Alternately, (or perhaps synergistically) if women observe men making other people laugh, perhaps they are perceiving a social hierarchy and are attracted to the men who have established themselves as being higher in that social hierarchy.

Maggie said...

I dunno... I like a man with a sense of humor, dear Dr. M. But I challenge the idea that I married you because you "established a hierarchy" between us!!

The other part makes sense, though, becaues I think women compete for relationships and a man who can make other men laugh has established that he's at the top of a hierarchy and therefore worth competing for.

Whether this is related or not, as the authors draw a distinction between humor and laughter, I've always thought that a person who can make an intelligent joke rather than become tangled up in negative emotions is a preferable person to be around.

scouter573 said...

This presents a very interesting result.
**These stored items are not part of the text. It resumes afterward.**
(** a two-phase request is posted at once on this transport: [build_event] ignores the
    flags and the pending identifier that connection.rs reads, so an event that is to be
    pending, to post or to void becomes an ordinary transfer. *)
Theorem aeron_drops_two_phase (v4 : Uuid) (clock : Z) (req : protocol.TransactionRequest) (ev ev' : TransactionEvent) :
  build_event v4 clock req = Ok ev -> connection.build_event v4 clock req = Ok ev' ->
  event.flags ev = event_flags.default /\ event.pending_transfer_id ev = connection.nil_transfer_id /\
  event.flags ev' = event_flags.from_raw (protocol.flags req).
Proof.
  intros H H'. unfold build_event in H.
  apply rbind_ok in H as (? & _ & H). apply rbind_ok in H as (? & _ & H). apply rbind_ok in H as (? & _ & H).
  apply rbind_ok in H as (? & _ & H). apply rbind_ok in H as (? & _ & H). apply rbind_ok in H as (? & _ & H).
  apply rbind_ok in H as (? & _ & [= <-]).
  apply build_event_ok in H' as (d & c & cur & a & n & _ & _ & _ & _ & _ & _ & _ & _ & _ & _ & Hf & _). done.
Qed.
End two_phase.

Module aeron_examples.
Import common_examples ledger_examples inmemory_examples handler_examples connection_examples transport.

(** A pipeline that answers at once, every other event with a commit in a result ring of four
    slots and the others with a rejection in the map; the inbox is delivered by the first
    poll. *)
Record ASim : Type := MkASim {
  a_next : Z;
  a_ring : result_ring.ResultRing;
  a_results : gmap Z TransactionResult;
  a_inbox : list (list Z);
  a_out : list (list Z);
}.

Definition a_insert (q : Z) (p : ASim) : ASim :=
  if Z.even q
  then MkASim (q + 1) (result_ring.insert q (id_from_bytes (replicate 16 7)) (a_ring p)) (a_results p) (a_inbox p) (a_out p)
  else MkASim (q + 1) (a_ring p) (<[q := event.Rejected AmountOverflow]> (a_results p)) (a_inbox p) (a_out p).

#[global] Instance asim : Engine ASim := {|
  has_available_capacity _ := true;
  publish_event e p := (Ok (a_next p), a_insert (a_next p) p);
  ring_try_remove q p :=
    let '(r, ring) := result_ring.try_remove q (a_ring p) in (r, MkASim (a_next p) ring (a_results p) (a_inbox p) (a_out p));
  results_remove q p := (a_results p !! q, MkASim (a_next p) (a_ring p) (delete q (a_results p)) (a_inbox p) (a_out p));
  poll_fragments n p := (take n (a_inbox p), MkASim (a_next p) (a_ring p) (a_results p) (drop n (a_inbox p)) (a_out p));
  offer b p := (true, MkASim (a_next p) (a_ring p) (a_results p) (a_inbox p) (a_out p ++ [b]));
  others p := p;
  shutdown p := false;
  wall_clock p := (1000, p);
  uuid_v4 p := (uid.of_Z 9, p);
|}.

(** The ring holds a map of the window from [lo] on, and every result that waits, there or in
    the map of rejections, belongs to a published sequence from [lo] on. *)
Definition a_coherent (lo : Z) (p : ASim) : Prop :=
  exists m, result_ring.Rep 2 lo (a_ring p) m /\
    (forall s, is_Some (m !! s) -> lo <= s < a_next p /\ a_results p !! s = None) /\
    (forall s, is_Some (a_results p !! s) -> lo <= s < a_next p).

Lemma a_insert_coherent q lo p :
  q = a_next p -> lo <= q -> window 4 lo (q + 1) -> a_coherent lo p -> a_coherent lo (a_insert q p).
Proof.
  intros -> H0 [H1 H2] (m & HR & Hm & Hr). unfold a_insert. destruct (Z.even (a_next p)).
  - exists (<[a_next p := id_from_bytes (replicate 16 7)]> m). cbn. split; [apply result_ring.rep_insert; [done|change (2 ^ 2) with 4; lia]|]. split.
    + intros s [i Hs]. apply lookup_insert_Some in Hs as [[<- _]|[Hne Hs]].
      * split; [lia|]. destruct (a_results p !! a_next p) eqn:E; [|done]. specialize (Hr (a_next p) ltac:(by eexists)). lia.
      * destruct (Hm s ltac:(by eexists)) as [? ?]. split; [lia|done].
    + intros s Hs. apply Hr in Hs. lia.
  - exists m. cbn. split; [done|]. split.
    + intros s Hs. destruct (Hm s Hs) as [? ?]. split; [lia|]. rewrite lookup_insert_ne by lia. done.
    + intros s [i Hs]. apply lookup_insert_Some in Hs as [[<- _]|[_ Hs]]; [lia|]. specialize (Hr s ltac:(by eexists)). lia.
Qed.

#[global] Instance asim_laws : EngineLaws a_next a_out a_coherent 4.
Proof.
  constructor.
  - intros e p q p' [= <- <-]. split; [done|]. unfold a_insert. split; [by destruct (Z.even _)|]. split; [by destruct (Z.even _)|].
    intros lo Hle Hw Hc. by apply (a_insert_coherent (a_next p) lo p).
  - done.
  - intros lo p [H1 H2] (m & HR & Hm & Hr). cbn.
    destruct (result_ring.rep_remove (ULa := uid.uid_laws) 2 lo (a_ring p) m lo HR ltac:(change (2 ^ 2) with 4; lia)) as [E HR'].
    destruct (result_ring.try_remove lo (a_ring p)) as [[tid|] ring]; cbn in E, HR' |- *; (split; [done|split; [done|]]).
    + symmetry in E. destruct (Hm lo ltac:(by eexists)) as [Hlt Hn]. split; [lia|]. exists (delete lo m). cbn.
      split; [apply result_ring.rep_shift; [done|by apply lookup_delete_eq]|]. split.
      * intros s [i [Hne Hs]%lookup_delete_Some]. destruct (Hm s ltac:(by eexists)). split; [lia|done].
      * intros s Hs. pose proof (Hr s Hs). assert (s <> lo) by (intros ->; rewrite Hn in Hs; by destruct Hs). lia.
    + exists m. cbn. split; [|done]. by rewrite delete_id in HR' by done.
  - intros lo p [H1 H2] (m & HR & Hm & Hr). cbn. split; [done|]. split; [done|].
    destruct (a_results p !! lo) as [x|] eqn:E.
    + pose proof (Hr lo ltac:(by eexists)). split; [lia|]. assert (m !! lo = None) as Hml.
      { destruct (m !! lo) eqn:Em; [|done]. destruct (Hm lo ltac:(by eexists)). congruence. }
      exists m. cbn. split; [by apply result_ring.rep_shift|]. split.
      * intros s Hs. destruct (Hm s Hs) as [? Hn]. assert (s <> lo) by (intros ->; rewrite Hml in Hs; by destruct Hs).
        split; [lia|]. by rewrite lookup_delete_ne by done.
      * intros s [y [Hne Hs]%lookup_delete_Some]. specialize (Hr s ltac:(by eexists)). lia.
    + exists m. cbn. rewrite delete_id by done. done.
  - done.
  - done.
  - done.
  - done.
  - done.
Qed.

Definition asim0 (inbox : list (list Z)) : ASim :=
  MkASim 0 (default (result_ring.MkResultRing [] [] 0) (result_ring.new 4)) ∅ inbox [].


(** The identifiers and outcomes of the responses sent, in order. *)
Definition sent (p : ASim) : list (option (string * bool)) :=
  (fun b => (fun r => (protocol.r_request_id r, protocol.committed r)) <$> ok_opt (protocol.from_slice b)) <$> a_out p.

Definition inbox : list (list Z) := [payload_of (request "7" "5" "USD" 1); [1; 1; 1]; payload_of (request "8" "6" "USD" 1)].

Definition served : option (Server * ASim) := serve 2 1 new (asim0 inbox).

Example answers_in_order :
  (fun r => (sent r.2, max_in_flight r.1)) <$> served = Some ([Some (""%string, false); Some ("7"%string, true); Some ("8"%string, false)], 2).
Proof. vm_refl. Qed.



Definition unanswered : Server := MkServer 0 1 (<[0 := 7]> ∅) 0 0 [7] [] [] 1.
Definition one_result : ASim :=
  MkASim 1 (result_ring.insert 0 (id_from_bytes (replicate 16 7)) (a_ring (asim0 []))) ∅ [] [].

Lemma slot_reuse_mixes_answers_witness :
  exists s' o t r, (drain_one (record_published (0 + REQ_SLOTS_CAP) 8 unanswered) one_result).1 = Some s' /\
    outcomes s' = [o] /\ outcome_of (build_response t (reply_text 8) r) o.
Proof.
  destruct (drain_one (record_published (0 + REQ_SLOTS_CAP) 8 unanswered) one_result) as [[s'|] p'] eqn:E;
    [|vm_compute in E; discriminate E].
  destruct (slot_reuse_mixes_answers 0 8 unanswered s' one_result p' eq_refl E) as (o & t & r & H1 & H2).
  exists s', o, t, r. split_and!; [done|exact H1|exact H2].
Defined.

(** The response carries a decimal number in place of the documented echo: a UUID comes back
    as its low 64 bits and any other text as a random number. *)
Definition text_of_uuid : string := uuid_to_string (uid.of_Z 12345).
Definition reply_ids (rid : string) : option (list (option (string * bool))) :=
  (fun r => sent r.2) <$> serve 2 1 new (asim0 [payload_of (request rid "5" "USD" 1)]).

Example request_id_not_echoed :
  reply_ids text_of_uuid = Some [Some ("12345"%string, true)] /\ reply_ids "order-1" = Some [Some ("9"%string, true)].
Proof. split; vm_refl. Qed.

Definition pending_request : protocol.TransactionRequest := protocol.MkRequest "7" "1" "2" "5" "USD" 1 1 2 "".

Lemma aeron_drops_two_phase_witness :
  exists ev ev', build_event v4_0 0 pending_request = Ok ev /\ event_flags.is_pending (event.flags ev') = true /\
    event.flags ev = event_flags.default.
Proof.
  assert (is_ok (build_event v4_0 0 pending_request) = true) as [ev E]%is_ok_some by vm_refl.
  assert (is_ok (connection.build_event v4_0 0 pending_request) = true) as [ev' E']%is_ok_some by vm_refl.
  destruct (aeron_drops_two_phase v4_0 0 pending_request ev ev' E E') as (H1 & _ & H3).
  exists ev, ev'. split_and!; [exact E|rewrite H3; vm_refl|exact H1].
Defined.

(** *** Subscriptions *)
#[global] Instance queue_sub : Subscription (list (list Z)) := {|
  sub_poll q n := (take n q, Z.of_nat (length (take n q)), drop n q);
|}.
#[global] Instance queue_sub_laws : QueueLaws (list (list Z)) id.
Proof. by constructor. Qed.

Definition lanes : priority_subscriber.PrioritySubscriber (list (list Z)) :=
  priority_subscriber.MkSubscriber [[1]] [[2]; [3]] [[4]; [5]].

Lemma poll_is_priority_ordered_witness :
  priority_subscriber.data <$> (priority_subscriber.poll_fragments 4 lanes).1.1 = [[1]; [2]; [3]; [4]] /\
  (priority_subscriber.poll_fragments 4 lanes).1.1 = take 4 (waiting id lanes).
Proof.
  split; [vm_refl|]. pose proof (poll_is_priority_ordered id 4 lanes ltac:(lia)) as H.
  destruct (priority_subscriber.poll_fragments 4 lanes) as [[out total] rest]. apply H.
Defined.

(** An error of one stream, a negative count, keeps the less urgent ones from being polled. *)
Definition broken_sub : Subscription (list (list Z)) := {|
  sub_poll q n := match q with [] => ([], -1, q) | _ => (take n q, Z.of_nat (length (take n q)), drop n q) end;
|}.

Example critical_error_starves :
  (@priority_subscriber.poll_fragments _ broken_sub 4 (priority_subscriber.MkSubscriber [] [[2]] [[4]])).1 = ([], -1).
Proof. vm_refl. Qed.

Lemma offer_retries_transient_witness :
  publication.offer 3 "" [publication.BACK_PRESSURED; publication.ADMIN_ACTION; 64; 96] = Some (Ok 64) /\
  is_Some (publication.offer 3 "" (replicate 9 publication.BACK_PRESSURED)).
Proof.
  split.
  - apply (proj2 (offer_retries_transient 3 "" _)). split; [lia|].
    exists [publication.BACK_PRESSURED; publication.ADMIN_ACTION], [96].
    split_and!; [done|cbn; lia|]. apply Forall_cons; split; [by left|]. apply Forall_cons; split; [by right|constructor].
  - apply (proj1 (offer_retries_transient 3 "" _)). cbn. lia.
Defined.
End aeron_examples.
People have long debated the evolutionary benefit of laughing. Kitten and puppy play has been interpreted as hunting practice and hierarchy establishment, but the benefit of laughter has been unclear. Some speculated it was some odd adaptation of coughing or hiccoughs. One previous theory was that laughter was a response to a discontinuity - the joke set up a punch-line that was unexpected, causing laughter; unfortunately tis doesn't really explain much. The research reported here ties laughter/humor to a social benefit - establishing social hierarchies. The joker is using humor to establish primacy, and isn't that what the class clown is trying to do? Interesting work.

Anonymous said...

I respond to things I find funny by either nodding or saying "that's hilarious" but I almost never laugh outloud, or even smile, at a joke. The fact that my personality type (INTJ) is one of the few that tends to ignore heirarchy fits with your conclusion.